(Listed entries):

(** C26: what the analysis says of a local at a point of a block is true on
    every path there: a drop it calls empty has nothing to release, one it
    calls held has the object. *)
Theorem entry_holdings_sound ir e i b pre post v held :
  entry_holdings ir = Some e -> N.to_nat (entry ir) < block_count ir -> v < value_count ir ->
  blocks ir !! i = Some b -> insts b = pre ++ post -> enters ir v i held ->
  exists r h, e !! i = Some r /\ walk_block (value_count ir) r pre !! v = Some h /\
    let held_here := foldl (track (value_count ir) v) held pre in
    (h = HOLDS_NOTHING -> held_here = false) /\ (h = HOLDS_ITS_OBJECT -> held_here = true).
Proof.
  intros [Hs Hfix]%entry_holdings_fixed Hent Hv Hb Hi Hpath.
  destruct (enters_sound ir e Hs Hfix v i held ltac:(lia) Hent Hpath) as (r & Hr & Hm).
  destruct (walk_block_may (value_count ir) v pre r held Hm) as (h & Hh & Hmay).
  exists r, h. split; [done|]. split; [done|]. by split; intros ->.
Qed.

Lemma entry_holdings_sound_witness :
  exists e r h, entry_holdings sample_loop = Some e /\ e !! 1 = Some r /\ r !! 1 = Some h /\ h <> HOLDS_NOTHING.
Proof.
  destruct (entry_holdings sample_loop) as [e|] eqn:He; [|by vm_compute in He].
  assert (Hpath : enters sample_loop 1 1 true).
  { apply (enters_edge sample_loop 1 0 _ 1%N true (enters_function sample_loop 1) eq_refl);
      [apply list_elem_of_here|cbn; lia]. }
  destruct (entry_holdings_sound sample_loop e 1 _ [] _ 1 true He ltac:(cbn; lia) ltac:(cbn; lia) eq_refl eq_refl Hpath)
    as (r & h & Hr & Hh & Hn & _).
  exists e, r, h. split; [done|]. split; [done|]. split; [exact Hh|]. intros Hnothing. by specialize (Hn Hnothing).
Defined.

(Try it): All of the material, restated exactly, is the expected result.

(Solution for this exercise):
(** C26: what the analysis says of a local at a point of a block is true on
    every path there: a drop it calls empty has nothing to release, one it
    calls held has the object. *)
Theorem entry_holdings_sound ir e i b pre post v held :
  entry_holdings ir = Some e -> N.to_nat (entry ir) < block_count ir -> v < value_count ir ->
  blocks ir !! i = Some b -> insts b = pre ++ post -> enters ir v i held ->
  exists r h, e !! i = Some r /\ walk_block (value_count ir) r pre !! v = Some h /\
    let held_here := foldl (track (value_count ir) v) held pre in
    (h = HOLDS_NOTHING -> held_here = false) /\ (h = HOLDS_ITS_OBJECT -> held_here = true).
Proof.
  intros [Hs Hfix]%entry_holdings_fixed Hent Hv Hb Hi Hpath.
  destruct (enters_sound ir e Hs Hfix v i held ltac:(lia) Hent Hpath) as (r & Hr & Hm).
  destruct (walk_block_may (value_count ir) v pre r held Hm) as (h & Hh & Hmay).
  exists r, h. split; [done|]. split; [done|]. by split; intros ->.
Qed.

Lemma entry_holdings_sound_witness :
  exists e r h, entry_holdings sample_loop = Some e /\ e !! 1 = Some r /\ r !! 1 = Some h /\ h <> HOLDS_NOTHING.
Proof.
  destruct (entry_holdings sample_loop) as [e|] eqn:He; [|by vm_compute in He].
  assert (Hpath : enters sample_loop 1 1 true).
  { apply (enters_edge sample_loop 1 0 _ 1%N true (enters_function sample_loop 1) eq_refl);
      [apply list_elem_of_here|cbn; lia]. }
  destruct (entry_holdings_sound sample_loop e 1 _ [] _ 1 true He ltac:(cbn; lia) ltac:(cbn; lia) eq_refl eq_refl Hpath)
    as (r & h & Hr & Hh & Hn & _).
  exists e, r, h. split; [done|]. split; [done|]. split; [exact Hh|]. intros Hnothing. by specialize (Hn Hnothing).
Defined.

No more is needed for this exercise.